Les services recourent enfin à l’intelligence artificielle pour détecter des comptes diffusant des termes ou des images suspects, mais il est trop tôt pour dresser un bilan de l’efficacité de ces derniers outils.
Les réseaux sociaux en ligne de mire
Peu avant les Jeux olympiques de Paris, un mineur originaire de Haute-Savoie a été placé sous contrôle judiciaire : il affirmait sur le réseau social Telegram vouloir mourir en martyr en déclenchant une ceinture d’explosifs. Depuis 2015, les réseaux sociaux constituent de fait une priorité de l’antiterrorisme. Des cyberpatrouilleurs y repèrent en particulier « ces terroristes inspirés par la propagande, sans commanditaire ni lien opérationnel direct avec une organisation », explique Marck Hecker, directeur exécutif de l’Institut français des relations internationales (Ifri). La surveillance des réseaux permet aussi d’identifier les nouvelles recrues des réseaux constitués.

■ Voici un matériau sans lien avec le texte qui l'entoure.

(* ===== verification/Policy.v ===== *)
(** * Compiled key policies ([internal/auth/policy.go])

    A stored policy is a JSON document.  The compiler rejects duplicate and
    unknown members and null values, compiles the model patterns, normalizes
    the windows and reads the budgets; the gateway then only evaluates the
    compiled value.  The documents are read with the functions of [Json]. *)

From Stdlib Require Import Ascii ZArith Lia ZifyBool.
From stdpp Require Import prelude strings list.
From S2P Require Import Prelude Text Utf8 Money ModelMatch Windows BudgetLimiter Json Duration.
Local Open Scope Z_scope.

Inductive policy_error := ErrInvalidPolicy.

Definition TokenMode : Type := bytes.
Definition TokenModeUsageOnly : TokenMode := str "usage_only".
Definition TokenModeEstimate : TokenMode := str "estimate".

Definition valid_mode (mode : TokenMode) : bool :=
  bool_decide (mode = TokenModeUsageOnly) || bool_decide (mode = TokenModeEstimate).

(** ** The document *)

Record windowDocument := mkWindowDocument { wd_Amount : Z; wd_Duration : bytes }.

Record policyDocument := mkDocument {
  AllowedModels : slice bytes; DeniedModels : slice bytes;
  RequestWindows : slice windowDocument; TokenWindows : slice windowDocument;
  BudgetLimits : bytes; Doc_TokenMode : option TokenMode; Doc_MaxConcurrency : option Z;
  Doc_LogRequestBody : option bool; Doc_LogResponseBody : option bool }.

Definition emptyDocument : policyDocument := mkDocument ([], []) ([], []) ([], []) ([], []) [] None None None None.

Definition window_names : list bytes := [str "amount"; str "duration"].

Definition set_window (name raw : bytes) (w : windowDocument) : option windowDocument :=
  if bool_decide (name = str "amount") then
    match Unmarshal_int64 (wd_Amount w) raw with Some a => Some (mkWindowDocument a (wd_Duration w)) | None => None end
  else
    match Unmarshal_string (wd_Duration w) raw with Some d => Some (mkWindowDocument (wd_Amount w) d) | None => None end.

Definition decode_window : windowDocument → bytes → option windowDocument := Unmarshal_struct window_names set_window.
Definition zeroWindow : windowDocument := mkWindowDocument 0 [].

Definition policy_names : list bytes :=
  [str "allowed_models"; str "denied_models"; str "request_windows"; str "token_windows"; str "budget_limits";
   str "token_mode"; str "max_concurrent_requests"; str "log_request_body"; str "log_response_body"].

Des algorithmes plus ciblés
Initialement prévue pour analyser automatiquement les métadonnées de certaines communications (numéro appelé, type de connexion, géolocalisation, horodatage), la surveillance algorithmique inclut désormais les adresses IP des internautes (le numéro d’identification de l’appareil connecté au réseau) et dans certains cas, l’URL complète des pages consultées. Il devient ainsi possible d’identifier des comportements en ligne précis, comme la consultation répétée de contenus jugés sensibles (vidéos de propagande djihadiste…). Pour ce faire, les algorithmes analysent en continu un large volume de données. L’efficacité de ce dispositif reste difficile à évaluer, faute d’analyses rendues publiques.

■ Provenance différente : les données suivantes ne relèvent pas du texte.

(* ===== verification/ChatAccumulator.v ===== *)
(** * The chat accumulator ([internal/protocol/openai/accumulator.go])

    Collects observed choices by their index, with a limit on the bytes of
    content and arguments.  [Accumulate] works on a copy and either installs it
    or becomes terminal. *)

From Stdlib Require Import Ascii ZArith Lia ZifyBool.
From stdpp Require Import prelude strings list gmap.
From S2P Require Import Prelude Text Usage ChatObserver.
Local Open Scope Z_scope.

(** ** Data *)

Inductive accumulator_error := ErrInvalidAccumulatorLimit | ErrAccumulatorOverflow.

Record AccumulatedMessage := mkMessage { am_Role : bytes; am_Content : bytes }.
Record AccumulatedFunction := mkFunction { af_Name : bytes; af_Arguments : bytes }.
Record AccumulatedToolCall := mkToolCall { at_Index : Z; at_ID : bytes; at_Type : bytes; at_Function : AccumulatedFunction }.
Record AccumulatedChoice := mkChoice {
  ac_Index : Z;
  ac_Message : AccumulatedMessage;
  ac_ToolCalls : list AccumulatedToolCall;
  ac_FinishReason : option bytes;
  ac_FinishReasonPresent : bool;
}.

Record ChatAccumulator := mkAccumulator {
  maxPayloadBytes : Z;
  payloadBytes : Z;
  metadata : ResponseMetadata;
  usage : UsageObservation;
  choices : gmap Z AccumulatedChoice;
  choiceOrder : list Z;
  terminal : bool;
}.

(** A snapshot; the keyed copy of the choices is the map itself. *)
Record AccumulatorState := mkAccumulatorState {
  as_Metadata : ResponseMetadata;
  as_Choices : list AccumulatedChoice;
  as_ChoicesByIndex : gmap Z AccumulatedChoice;
  as_Usage : UsageObservation;
  as_PayloadBytes : Z;
  as_Terminal : bool;
}.

(** What [Accumulate] reads of an observation result. *)
Record Observed := mkObserved { or_Choices : list ChoiceObservation; or_Usage : UsageObservation; or_Metadata : ResponseMetadata }.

Libertés publiques, matière sensible
Prises dans un moment de sidération, d’anxiété ou de colère, les mesures exceptionnelles accordées à l’antiterrorisme sont généralement plébiscitées par le public. Or il s’agit d’outils à manier avec précaution, car ils restreignent de fait les libertés individuelles, comme la liberté de se réunir ou de manifester. Juristes, sociologues, spécialistes de la fonction publique, défenseurs des droits… s’accordent ainsi sur le fait que l’arsenal de l’antiterrorisme devrait d’abord s’appuyer sur le droit commun et n’en sortir qu’en tenant compte de l’équilibre entre protection des populations et respect des libertés individuelles.
Une mission dévolue aux contre-pouvoirs institutionnels, mais aussi à la mobilisation citoyenne. Charge au corps social de résister à « l’habituation » décrite en 2024 par les universitaires américains Cass Sunstein et Tali Sharot : en s’appuyant sur les neurosciences et les sciences comportementales, ils décrivent un processus anesthésiant d’accoutumance et appellent à « réapprendre à voir » pour en combattre les travers.

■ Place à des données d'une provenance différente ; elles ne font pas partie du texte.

Lemma decodeChoice_print choice : choice_text choice → decodeChoice (print (renderChoice choice)) = Some (choice_observation choice).
Proof.
  intros Ht. pose proof (renderChoice_ok choice Ht) as Hok. pose proof (decodeDelta_message choice Ht) as Hd.
  pose proof (renderMessage_ok 0 choice Ht) as Hm. destruct Ht as (Hi & _ & _ & _ & Hr). unfold decodeChoice, Unmarshal_streamChoice, renderChoice in *.
  rewrite Unmarshal_fields_print; [|apply (ok_within 5); [lia|done]|unfold streamChoice_fields; known_keys].
  cbn [mbind option_bind sc_Index sc_Delta sc_Message sc_FinishReason]. rewrite !raw_field_print.
  set (fin := match ac_FinishReason choice with Some reason => JText reason | None => JNull end) in *.
  change (field (str "index") _) with (Some (JInt (ac_Index choice))). change (field (str "message") _) with (Some (renderMessage choice)).
  change (field (str "delta") _) with (@None json). change (field (str "finish_reason") _) with (Some fin).
  cbn [length Nat.eqb]. rewrite decodeInt_print, Hd by done.
  destruct (print_head 0 fin (finish_ok 0 choice)) as (c & s & E & _). rewrite E. cbn [length Nat.eqb negb]. rewrite <-E.
  unfold choice_observation. do 2 f_equal. unfold fin. destruct (ac_FinishReason choice) as [reason|]; [|done].
  by apply decodeStringPointer_print, Hr.
Qed.

(** ** Usage *)

Lemma merge_FromCanonical input u : NewUsage input = Ok u →
  usageObservationFromCanonical u = mkUsageObservation u (ui_Input input) (ui_Output input) (ui_Total input).
Proof. intros H%NewUsage_inputs. subst input. done. Qed.

Definition usage_input_of (usage : UsageObservation) : UsageInput :=
  mkUsageInput (uo_InputTokens usage) (uo_OutputTokens usage) (uo_TotalTokens usage) None None.

Definition some_count (usage : UsageObservation) : bool :=
  negb (bool_decide (usage_input_of usage = mkUsageInput None None None None None)).

Definition usage_members (usage : UsageObservation) : list (bytes * json) :=
  omit_nil (str "prompt_tokens") (uo_InputTokens usage) ++ omit_nil (str "completion_tokens") (uo_OutputTokens usage)
  ++ omit_nil (str "total_tokens") (uo_TotalTokens usage).

Lemma renderUsage_members usage : renderUsage usage = if some_count usage then Some (JObject (usage_members usage)) else None.
Proof. destruct usage as [u [] [] []]; done. Qed.

Lemma usage_members_ok usage : count_text (uo_InputTokens usage) → count_text (uo_OutputTokens usage) → count_text (uo_TotalTokens usage) →
  json_ok 1 (JObject (usage_members usage)) = true ∧ distinct_keys (JObject (usage_members usage)) = true.
Proof.
  intros Hi Ho Ht. assert (∀ key n, plain key = true → count_text n → forallb (λ m, content_ok m.1 && json_ok 0 m.2) (omit_nil key n) = true) as H.
  { intros key [v|] Hk Hn; [|done]. cbn [omit_nil forallb fst snd]. specialize (Hn v eq_refl). rewrite JInt_ok by lia64. by rewrite plain_content. }
  split.
  - unfold usage_members. cbn [json_ok]. by rewrite !forallb_app, !H.
  - clear. unfold usage_members. destruct usage as [u [a|] [b|] [c|]]; done.
Qed.

Lemma tree_count_field key ms n : count_text n →
  tree_field key ms = JInt <$> n → tree_count (tree_field key ms) = Ok n.
Proof.
  intros Hn ->. destruct n as [v|]; [|done]. specialize (Hn v eq_refl). cbn. rewrite (proj2 (FormatInt_reads v ltac:(lia64))).
  by destruct (Z.ltb_spec v 0); [lia|].
Qed.

(** The rendered usage reads back as the usage of its counts. *)
Lemma tree_usage_members usage u :
  count_text (uo_InputTokens usage) → count_text (uo_OutputTokens usage) → count_text (uo_TotalTokens usage) →
  some_count usage = true → NewUsage (usage_input_of usage) = Ok u →
  tree_usage (Some (JObject (usage_members usage))) = Ok (mkUsageResult u true).
Proof.
  intros Hi Ho Ht Hs Hu. unfold tree_usage.
  assert (tree_field (str "prompt_tokens") (usage_members usage) = JInt <$> uo_InputTokens usage) as E1 by (by destruct usage as [? [] [] []]).
  assert (tree_field (str "completion_tokens") (usage_members usage) = JInt <$> uo_OutputTokens usage) as E2 by (by destruct usage as [? [] [] []]).
  assert (tree_field (str "total_tokens") (usage_members usage) = JInt <$> uo_TotalTokens usage) as E3 by (by destruct usage as [? [] [] []]).
  assert (∀ k, k ∈ [str "input_tokens"; str "output_tokens"; str "prompt_tokens_details"; str "input_tokens_details"; str "completion_tokens_details";
    str "output_tokens_details"] → tree_field k (usage_members usage) = None) as En.
  { intros k Hk. destruct usage as [? [] [] []]; repeat (apply elem_of_cons in Hk as [->|Hk]; [done|]); by apply not_elem_of_nil in Hk. }
  rewrite (tree_count_field _ _ _ Hi E1), (tree_count_field _ _ _ Ho E2), (tree_count_field _ _ _ Ht E3).
  rewrite !En by (refine (proj1 (bool_decide_eq_true _) _); vm_compute; reflexivity). cbn [result_bind tree_count tree_details preferred].
  assert (∀ x : option Z, first_present x None = x) as Hfp by (by intros []). rewrite !Hfp. cbn zeta.
  fold (usage_input_of usage). unfold some_count in Hs. apply negb_true_iff, bool_decide_eq_false in Hs.
  rewrite bool_decide_false by done. by rewrite Hu.
Qed.

(** ** Observing a printed chunk *)

(** A chunk with known, distinct members. *)
Definition chunk_ok (ms : list (bytes * json)) : Prop :=
  json_ok maxNestingDepth (JObject ms) = true ∧ Forall (λ m, plain m.1 = true ∧ m.1 ∈ streamChunk_fields) ms ∧
  NoDup (map fst ms) ∧ (∀ j, field (str "usage") ms = Some j → distinct_keys j = true).

Definition raw_of (k : string) (ms : list (bytes * json)) : bytes := match field (str k) ms with Some j => print j | None => [] end.

Definition chunk_of (ms : list (bytes * json)) : streamChunk :=
  mkChunk (raw_of "id" ms) (raw_of "object" ms) (raw_of "created" ms) (raw_of "model" ms) (raw_of "choices" ms) (raw_of "usage" ms).

Lemma json_ok_members ms : json_ok maxNestingDepth (JObject ms) = true → tree_ok ms = true.
Proof.
  cbn [json_ok]. destruct maxNestingDepth as [|d] eqn:Ed; [done|]. intros H. unfold tree_ok. rewrite forallb_forall in *.
  intros m Hm. apply H, andb_true_iff in Hm as [-> Hm]. cbn [andb]. apply (json_ok_mono _ d); [lia|done].
Qed.

Lemma plain_decoded ms : Forall (λ m, plain m.1 = true) ms → decoded ms = rawed ms.
Proof.
  unfold decoded, rawed. induction 1 as [|[k j] ms Hk _ IH]; [done|]. cbn [map fst snd] in *. by rewrite plain_unquote, IH.
Qed.

Lemma no_type_field ms : Forall (λ m, plain m.1 = true ∧ m.1 ∈ streamChunk_fields) ms →
  known_members [str "type"] (rawed ms) = [].
Proof.
  induction 1 as [|[k j] ms [Hp Hk] _ IH]; [done|]. unfold rawed in *. cbn [map fst snd] in *. rewrite known_members_cons, plain_unquote by done.
  assert (struct_field [str "type"] k = None) as ->; [|done].
  unfold streamChunk_fields in Hk. repeat (apply elem_of_cons in Hk as [->|Hk]; [by vm_compute|]). by apply not_elem_of_nil in Hk.
Qed.

Lemma Observe_printed name ms o : chunk_ok ms → name ≠ str "response.completed" →
  Observer_Observe (mkEvent name (print (JObject ms))) o =
  match tree_usage (field (str "usage") ms) with
  | Err _ => Err ErrInvalidUsage
  | Ok r =>
      if ur_Observed r then
        match mergeCanonicalUsage (uo_Usage (os_Usage (ob_state o))) (ur_Usage r) with
        | Err _ => Err ErrInvalidUsage
        | Ok canonical => Ok (record_chunk (chunk_of ms) (Some canonical) o)
        end
      else Ok (record_chunk (chunk_of ms) None o)
  end.
Proof.
  intros (Hok & Hkeys & Hnd & Hu) Hname. unfold Observer_Observe. cbn [se_Data se_Event].
  rewrite bool_decide_false by (cbn [print]; done). rewrite print_object_trim, bool_decide_true by done. cbn [negb].
  assert (Forall (λ m, plain m.1 = true) ms) as Hplain by (eapply Forall_impl; [exact Hkeys|]; by intros ? []).
  pose proof (scan_print [str "usage"] [] [] ms eq_refl eq_refl (json_ok_members _ Hok)) as Es. rewrite app_nil_r in Es. cbn [app] in Es.
  rewrite Es by (rewrite plain_decoded by done; unfold rawed; by rewrite map_map). unfold Unmarshal_streamChunk.
  rewrite Unmarshal_fields_print by done. cbn [mbind option_bind]. rewrite !raw_field_print.
  unfold observeEventUsage. cbn [ch_Usage]. rewrite parseJSONUsageObject_reads.
  2: { intros j Hj. split; [|by apply Hu]. apply field_elem in Hj. pose proof (json_ok_members _ Hok) as Ht. unfold tree_ok in Ht.
    rewrite forallb_forall in Ht. apply list_elem_of_In, Ht, andb_true_iff in Hj as [_ ?]. done. }
  assert (isResponsesCompletionEvent (mkEvent name (print (JObject ms))) (print (JObject ms)) = false) as ->.
  { unfold isResponsesCompletionEvent. cbn [se_Event]. rewrite bool_decide_false by done. unfold Unmarshal_fields.
    rewrite parse_printed by done. cbn [shape_of]. pose proof (no_type_field ms Hkeys) as E. unfold rawed in E. by rewrite E. }
  destruct (tree_usage _) as [r|]; [|done]. cbn [usage_result result_bind negb]. by destruct (ur_Observed r).
Qed.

Le sociologue Laurent Bonelli (université Paris-Nanterre) signale également que l’application de certaines dispositions antiterroristes fait peser un risque sur la cohésion sociale : « Employées sans discernement, des mesures administratives (…) comme la fermeture de lieux de culte pourraient stigmatiser des catégories de populations et se révéler ainsi contreproductives en ébranlant la cohésion de la nation ».

Des fichiers aux mailles trop larges ?
En 2024, près de 16 000 personnes étaient inscrites au FSPRT, fichier créé en mars 2015 pour rassembler les informations sur les individus suspectés de radicalisation à caractère terroriste. Les mailles de ce fichier sont parfois jugées trop larges, notamment en raison « du flou entourant le concept de radicalisation et de la difficulté à prévoir les passages à l’acte, explique Marc Hecker, directeur exécutif de l’Ifri. L’administration en est consciente et nettoie régulièrement le fichier ». Le FSPRT est distinct du fichier FPR, plus large, des personnes recherchées, dans lequel la mention « S » est attribuée aux terroristes, mais aussi aux hooligans, aux anarchistes ou aux « éco-activistes ».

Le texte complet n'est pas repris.